The Thanksgiving bird, or what is left of it, is in the fridge awaiting my post-Thanksgiving ritual: football and an open-faced turkey sandwich with gravy. But wedged between Black Friday and Cyber Monday is one of the most important shopping days of the year – Small Business Saturday – and I don’t plan to miss it.
Founded in 2010 as a way to improve foot traffic for local businesses, Small Business Saturday has grown to become one of the biggest, most successful shopping days in the nation. It also calls attention to the importance of keeping our shopping at home and supporting our small businesses. After all, they serve as the backbone of our economy and the heart of our communities. Some 99.45 percent of businesses in California are actually small businesses. In fact, at last count, there were 3.7 million of them in the Golden State.
Two out of three Californians are employed by a small business and almost 97 percent of all businesses in California have 49 or fewer employees. These businesses are responsible for creating the jobs that help families pay their mortgage and put food on the table. Small Business Saturday is a great way to say thank you to our local enterprises.
These mom-and-pop shops run the gamut from restaurants to spas, fitness studios, and more … but in Sacramento, the little guy hardly ever gets a voice. All the attention is on big business and big government; which is why I try to call attention to the contributions our small businesses make to the community. From Little League sponsorships, to scholarships and food drives, our small business owners make the difference, which is why I am proud to fight for them in Sacramento.

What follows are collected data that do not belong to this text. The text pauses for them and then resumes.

(* ===== verification/Prelude.v ===== *)
(** * llingr-demux: a verification development

    llingr-demux is a Go consumer engine.  It polls a partitioned log, hands the
    records to one worker per key, so that records of different keys are processed
    concurrently and records of one key in order, and commits to the broker, per
    partition, a position below which every record has been processed.

    ** The parts of the program

    - [demux/subscription] polls the broker, forwards each payload to the
      processor, and handles rebalances by a sequence of calls on the other parts.
    - [demux/pipeline/processor.go] borrows a work item ([demux/alloc]), stamps it
      with the offset polled before it on its partition ([demux/pipeline/prev]),
      acquires a guard token and dispatches it.
    - [demux/pipeline] routes it by the FNV-1a hash of its key to a shard, and in
      the shard to the worker that serves the key; a worker calls the application,
      writes a dead letter when that fails, and passes the item on; it leaves the
      shard's map when its channel is empty.
    - [demux/offset] ingests completed items in any order, keeps per partition the
      item ready to commit ([Ready]) and the items that completed early (the gap
      buffer), and commits on a ticker and when draining.
    - [demux/drain], [demux/circuitbreaker], and the exit paths of [demux] end a
      consumer; [demux/metrics] and [demux/bandwidth] observe it.
    - [demux/demux_consumer_builder.go] wires a consumer from a validated
      configuration ([demux/config]) and reports its license
      ([demux/config/verify]); [demux/demux_consumer.go] subscribes it.

    The parts share state through the committer's mutex, the shards' mutexes and
    channels; a work item is owned by one part at a time.

    ** The files

    Shared: [Prelude] (machine integers, slices, channels, iteration over Go maps,
    tactics, hint databases and generic lemmas), [Types] (work items), and the parts
    of Go's standard library that the sources call on strings: [GoBytes] (base64,
    query strings, decimal integers), [Duration] ([time.ParseDuration], with its
    binary64 arithmetic), [DurationText] ([time.Duration.String], and that the parser
    reads every duration back exactly) and [Calendar] ([time.Time.Format], and that a
    timestamp is read back by the rules of the calendar).  Code outside the
    repository is a parameter: the [nexus] package is the class [Nexus] with the laws
    [NexusOk]; what the Go runtime leaves open (the growth of a slice, the order of
    an unstable sort) is the class [GoRuntime] with the laws [GoRuntimeOk]; both have
    concrete instances; Ed25519 is a verification function with the law of a key pair
    ([keyPair]).  The application, the sinks and the broker are the outcomes of their
    calls, universally quantified; the clock is a number.

    The committer.  [Tracker] has [OffsetsTracker] and the operations on one
    partition ([checkAndAdvance], [walk] and [flushTracker], [repairSuccessor],
    [resetTracker], [collectCommit], [ackCommit]); [Committer] has the component's
    state and its operations ([processCommit], [flushGapBuffers], [CommitOffsets],
    [ResetCommittedOffsets], the rebalance marks, [DrainCommitter]); [RingBuffer]
    the metrics window (C34).  [TrackerFacts], [Safety], [Monotone],
    [CommitterFacts], [Forward] and [Accounting] are their lemmas: what each
    operation does to the watermark, to the records it covers, and to the items.
    [Repair] states exactly what the successor repair (C18) and the resizing of the
    gap buffer do, and [RangeOrder] that the order in which Go ranges over the
    maps does not reach the commits, though it does reach the buckets of the metrics
    window (C16).

    The committer and the group.  [Prev] is the stamping (C17), [Subscription] the
    rebalance handler and the polling loop, [Logs] what they and the committer log,
    and [World] the step relation in which polling, completion, ingest, commit ticks,
    the calls of a rebalance handler and other members of the group interleave, with
    the pipeline as a bag of items in flight.  [WorldInv] states its invariant,
    [WorldSteps] shows that every step keeps it, [Run] is a concrete run, and
    [WorldTheorems] shows that positions never move back and that only owned
    partitions are committed (C5, C6).  [Epoch] specifies one ownership epoch by the
    longest completed prefix and shows the tracker refines it and leaves nothing
    behind (C8, C9); [Handover] carries that specification through the steps of
    [World], from an assign to the drain of a revoke.

    The demultiplexer.  [Fnv] is the routing, [Worker] what becomes of one item
    (C15), [Processor] the pool of work items and what precedes the dispatch (C31),
    [Demux] the shards, the pool, the dispatcher and the workers as a step relation;
    [DemuxFacts] has the invariant of a shard, [DemuxTheorems] the exclusion (C11) and
    the concurrency bound, [DemuxDrain] the drain of the workers (C13),
    [DemuxItems] the items the pipeline holds, [DemuxLive] the work left in the shards,
    [DemuxRun] a concrete run.

    The whole consumer.  [Engine] puts the two together: the polling loop stamps an
    item, acquires a token and dispatches it to the shards of [Demux]; a worker that
    has handled an item sends it to the committer of [World]; a trip stops them all.
    [EngineRefines] is the simulation: every step of [Engine] is a step of [World] or
    none.  [EngineOrder] follows the items of a key from the poll to the handler.
    [EngineTheorems] concludes for every run that nothing below a committed position
    is unhandled (C1), that the consumer refines [World] (C3), that no two parts hold
    the same work item (C7) and that each key is handled in the order it was polled
    (C10).  [EngineHandover] composes the drains of the workers and of the committer:
    the position a drained hand-over leaves is the one after the last record polled
    (C2).  [EngineRun] is a concrete run.  [EngineLive] shows that a drain of the
    workers comes to an end although they wait for room in the committer's channel
    (C14).  [Assembly] starts the engine from what
    [Build] wires, with the concurrency bound (C4).

    Building, starting and ending.  [Config] is the configuration (C27), [ConfigJson]
    its loading from JSON: equal to a field-by-field reading, and a round trip (C28,
    C29).  [License] is the license check, sound for arbitrary tokens and complete for
    issued ones (C25, C26).  [Builder] wires the components' initial states from a
    builder that [Build] itself changes (C30).  [CircuitBreaker] (C20, C21),
    [Lifecycle] ([Subscribe] against trips and rebalances, C22), [Drain] (one drain,
    C24) and [DrainCalls] (concurrent drains under the coordinator's mutex, C19) are
    parts of the consumer's life and end.  [Exit] composes the end: calls of
    [Shutdown], the goroutines of [subscription.Unsubscribe] with their drains and
    timeouts, the calls of the breaker of [CircuitBreaker] and the observer interleave,
    and the host is told at most once, and rightly (C23); [ExitLive] shows by a measure
    of the work left that they come to rest, and that the host has then been told,
    unless the goroutine that would tell it is held by foreign code (C12).

    Observation and throttling.  [Collector] (the collect loops, their sink calls and
    the callers of [Collect], action by action, C32), [Bandwidth] (C33), [Snapshot]
    (the labelled windows, C35), [Recorder] (the whole snapshot, each part read at its own
    moment, C36), [SnapshotJson] (its JSON document and the HTTP handler over a
    [ResponseWriter], with a client that reads the document back, C37), [Throttle]
    (C38).  [Findings] shows behaviours that are not what the code means to do: of every
    state in which they strike (C39, C40), and on concrete runs (the dead-letter count,
    the window of an idle consumer, the copy of a duplicate, and ends of the consumer
    that the host is not, or wrongly, told of).

    ** Choices

    Integers are [Z]; where the code adds to a 64-bit counter or an offset the
    wrap-around is written out ([add64]) and the theorems state the bound they
    need.  A [range] over a Go map takes the order of its visit as an argument.
    The batch loop of the ingest goroutine and the resize loop of the gap buffer
    have fuel that the code's own bound provides: [readBatchSize] items, and one
    turn per buffered item, each turn raising a capacity by at least one.  The loop
    of [ParseDuration] has the length of the text as fuel ([durationLoop_fuel]); an
    integer has at most twenty digits.  A drain, a batch, a call of the breaker, a
    subscription and a shutdown are sequences of atomic actions; an action is what
    runs between two acquisitions of a mutex or two channel operations.  A panic is a
    value ([Outcome], [ConfigError], [BuilderPanic]).

    A JSON document is the tree that the scanner of [encoding/json] delivers, or whose
    text its encoder writes; what the decoder does with it (case-insensitive keys,
    repeated members, [null], members of the wrong type), and how values become
    strings and numbers, is modelled.

    [World] assumes of a rebalance event what the group protocol gives: a partition
    is granted while no other member owns it, the position the adapter reports is
    not above the broker's, and an assign names at least one partition; C39 shows
    what happens without the last.  The pointer of a work item names one use of it: in
    [Engine] an object that the pool hands out again is a new item; that it enters like
    a new one, but for one field, is C31.

    Liveness is stated with the waits it depends on.  In [EngineLive] a worker waits
    while the committer's channel is full; handlers, commits and the scheduler are
    assumed to go on.  In [Exit] a goroutine waits for the rate limiter's [Stop], the
    drain, the adapter's unsubscription and the sinks, which may never return; the
    logger and the callback are assumed to.

    ** Not modelled

    The calls of the logger, other than which lines the license check and the
    descriptions of commits and rebalances give; error texts; the accessors of the
    consumer, which return fields; the test kit and the benchmarks.  In [Engine] a trip
    of the breaker is one step; the actions of the call that trips it are those of
    [CircuitBreaker], and the goroutines that watch it at the end those of [Exit].  The
    breaker sends its reason as it is; the code sends a text with the reason in it.  In
    [Demux] alone the end of a handler includes the send to the committer, which only
    [Engine] makes wait for room.  In
    [Exit] a drain is one action that succeeds or fails; its parts are [DemuxDrain],
    [Drain] and [EngineHandover]. *)
From stdpp Require Import base gmap list strings sorting relations.
Open Scope Z_scope.

(** ** Machine integers *)

(** Two's complement wrap-around of a mathematical integer to [int64],
    [int32] and [uint32]. *)
Definition wrap64 (z : Z) : Z := (z + 2^63) mod 2^64 - 2^63.
Definition wrap32 (z : Z) : Z := (z + 2^31) mod 2^32 - 2^31.
Definition wrapu32 (z : Z) : Z := z mod 2^32.

Definition in_int64 (z : Z) : Prop := - 2^63 <= z < 2^63.

(** [int64] addition as Go computes it. *)
Definition add64 (a b : Z) : Z := wrap64 (a + b).

(** [time.Second]; times and durations are nanoseconds. *)
Definition second : Z := 1000000000.

Declare Scope go_scope.
Delimit Scope go_scope with go.
Notation "a +64 b" := (add64 a b) (at level 50, left associativity) : go_scope.

(** ** Go slices

    A slice is its visible elements and its capacity; the backing array
    beyond the length is never observed by the modelled code. *)
Record Slice (A : Type) := mkSlice { elems : list A; cap : Z }.
Arguments mkSlice {A} _ _.
Arguments elems {A} _.
Arguments cap {A} _.

(** What the runtime and the standard library leave open: the capacity
    [append] chooses when it reallocates, and the order an unstable
    [slices.SortFunc] gives to elements that compare equal. *)
Class GoRuntime := {
  growslice : Z -> Z -> Z;
  SortFunc : forall {A : Type}, (A -> A -> Z) -> list A -> list A
}.

(** What the Go documentation promises of them. *)
Class GoRuntimeOk (RT : GoRuntime) : Prop := {
  growslice_ge : forall c n, n <= growslice c n;
  SortFunc_perm : forall A (cmp : A -> A -> Z) l, SortFunc cmp l ≡ₚ l;
  SortFunc_sorted : forall A (cmp : A -> A -> Z) l,
    (forall a b, cmp a b <= 0 \/ cmp b a <= 0) ->
    (forall a b c, cmp a b <= 0 -> cmp b c <= 0 -> cmp a c <= 0) ->
    StronglySorted (fun a b => cmp a b <= 0) (SortFunc cmp l)
}.
Lemma base64_roundtrip s : Forall byteOk s -> DecodeString (EncodeToString s) = Some s.
Proof.
  intros Hs. unfold DecodeString. rewrite filter_all.
  2: { eapply Forall_impl; [by apply EncodeToString_base64|]. unfold base64Byte. intros c ?. lia. }
  assert (E : mapM decodeSextet (EncodeToString s) = Some (sextets s)).
  { unfold EncodeToString. apply mapM_Some. induction (sextets_range s Hs) as [|n l Hn _ IH]; constructor;
      [by apply decode_encode_sextet | done]. }
  rewrite E. simpl. by apply unsextets_sextets.
Qed.

(** ** Query round trip *)

Lemma unhex_upperHex n : 0 <= n < 16 -> unhex (upperHex n) = Some n.
Proof.
  intros Hn. unfold upperHex. case_Z; unfold unhex; repeat (case_Z; simpl; try lia); f_equal; lia.
Qed.

Lemma unescape_byte c s : byteOk c -> QueryUnescape (escapeByte c ++ s) = cons c <$> QueryUnescape s.
Proof.
  unfold byteOk. intros Hc. unfold escapeByte. destruct (unreserved c) eqn:E.
  - assert (c <> 37 /\ c <> 43) as [? ?].
    { split; intros ->; discriminate E. }
    simpl. destruct (Z.eqb_spec c 37); [lia|]. by destruct (Z.eqb_spec c 43); [lia|].
  - destruct (Z.eqb_spec c 32) as [->|]; [done|]. cbn -[Z.div Z.modulo upperHex unhex].
    rewrite !unhex_upperHex by div_lia. f_equal. f_equal. div_lia.
Qed.

Lemma unescape_escape s : Forall byteOk s -> QueryUnescape (QueryEscape s) = Some s.
Proof.
  unfold QueryEscape. induction 1 as [|c s Hc _ IH]; [done|]. cbn [map concat].
  by rewrite unescape_byte, IH.
Qed.

(** The separators never appear in an escaped component. *)
Lemma escape_clean s c : Forall byteOk s -> c ∈ QueryEscape s -> c <> 38 /\ c <> 59 /\ c <> 61.
Proof.
  intros Hs. unfold QueryEscape. rewrite list_elem_of_In, in_concat. intros (l & Hc & Hl%list_elem_of_In).
  apply in_map_iff in Hc as (b & <- & Hb%list_elem_of_In). rewrite Forall_forall in Hs. specialize (Hs b Hb).
  unfold byteOk in Hs. unfold escapeByte in Hl. destruct (unreserved b) eqn:E.
  - apply list_elem_of_singleton in Hl as ->. split_and!; intros ->; discriminate E.
  - destruct (b =? 32); [apply list_elem_of_singleton in Hl as ->; lia|].
    assert (Hh : forall n, 0 <= n < 16 -> upperHex n <> 38 /\ upperHex n <> 59 /\ upperHex n <> 61)
      by (intros n ?; unfold upperHex; case_Z; lia).
    rewrite !elem_of_cons, elem_of_nil in Hl. destruct Hl as [-> | [-> | [-> | []]]]; [lia | |];
      apply Hh; div_lia.
Qed.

It is no secret that California’s businesses are among the nation’s highest taxed, regulated, penalized and punished. But true to form, our business community keeps on chugging. It has resurged from the Great Recession in ways none of us thought possible. California’s unemployment is at near record lows as businesses found creative ways to put more of our folks back to work. Small businesses have led California back to its rightful place as the world’s sixth largest economy. In addition, they have shouldered the burdens, however unfair, placed on them by over-burdensome regulations and taxes.
This Saturday we have the unique opportunity to give back to the locally owned enterprises that do so much for our community. Putting small businesses front and center this holiday season is the least we can do as customers and a community for our neighbors and friends who give so much for their time and resources to support our community.
To call attention to these contributions I recognize a different small business each month with the 21st Senate District’s Small Business of the Month Award.
Since my election to the Senate, I have recognized 18 businesses with the award. Five of those are from the SCV: Wolf Creek Brewing, PacLock, Rancho Deluxe and Advanced Audiology. On Monday, Nov. 26, 24/7 Events will be added to this list. You are all welcome to join me at this community celebration.
Wolf Creek Restaurant and Brewing Co. owners, Rob and Laina McFerren, have been long-time supporters of many community activities and have made it a point to donate their time as well as their products to everything from the Child and Family Center to College of the Canyons. One would be hard pressed to find a nonprofit in our community that has not been a beneficiary of their generosity.
Rancho Deluxe’s Steve Arklin and his wife Diane have been supporters of College of the Canyons, Henry Mayo Newhall Hospital, the local Boys & Girls Clubs, the arts and a number of other organizations in the local community.
The Yang family has maintained PacLock’s commitment to helping the disabled, disadvantaged and those who have had struggles with the law, to find meaningful employment.
Nola Aronson of Advanced Audiology donates 10 percent of her hearing aid profits to a different non profit each month. She continues her love of education by helping children learn to read and write with book donations and other support for the local Boys and Girls Club.
These are just some of the great things our local business community does to make life better for all of us. While the U.S. Small Business Association reports that 28 million small businesses in America account for 54 percent of U.S. sales, it does not begin to reflect the many contributions these folks make to our cities, towns and regions.
So today, after you finish off that turkey sandwich, make sure to spend some time shopping locally.
Sen. Scott Wilk, R-Santa Clarita, represents the state’s 21st Senate District, which includes the Antelope Valley and most of the Santa Clarita Valley. “Right Here, Right Now” appears Saturdays and rotates among local Republicans.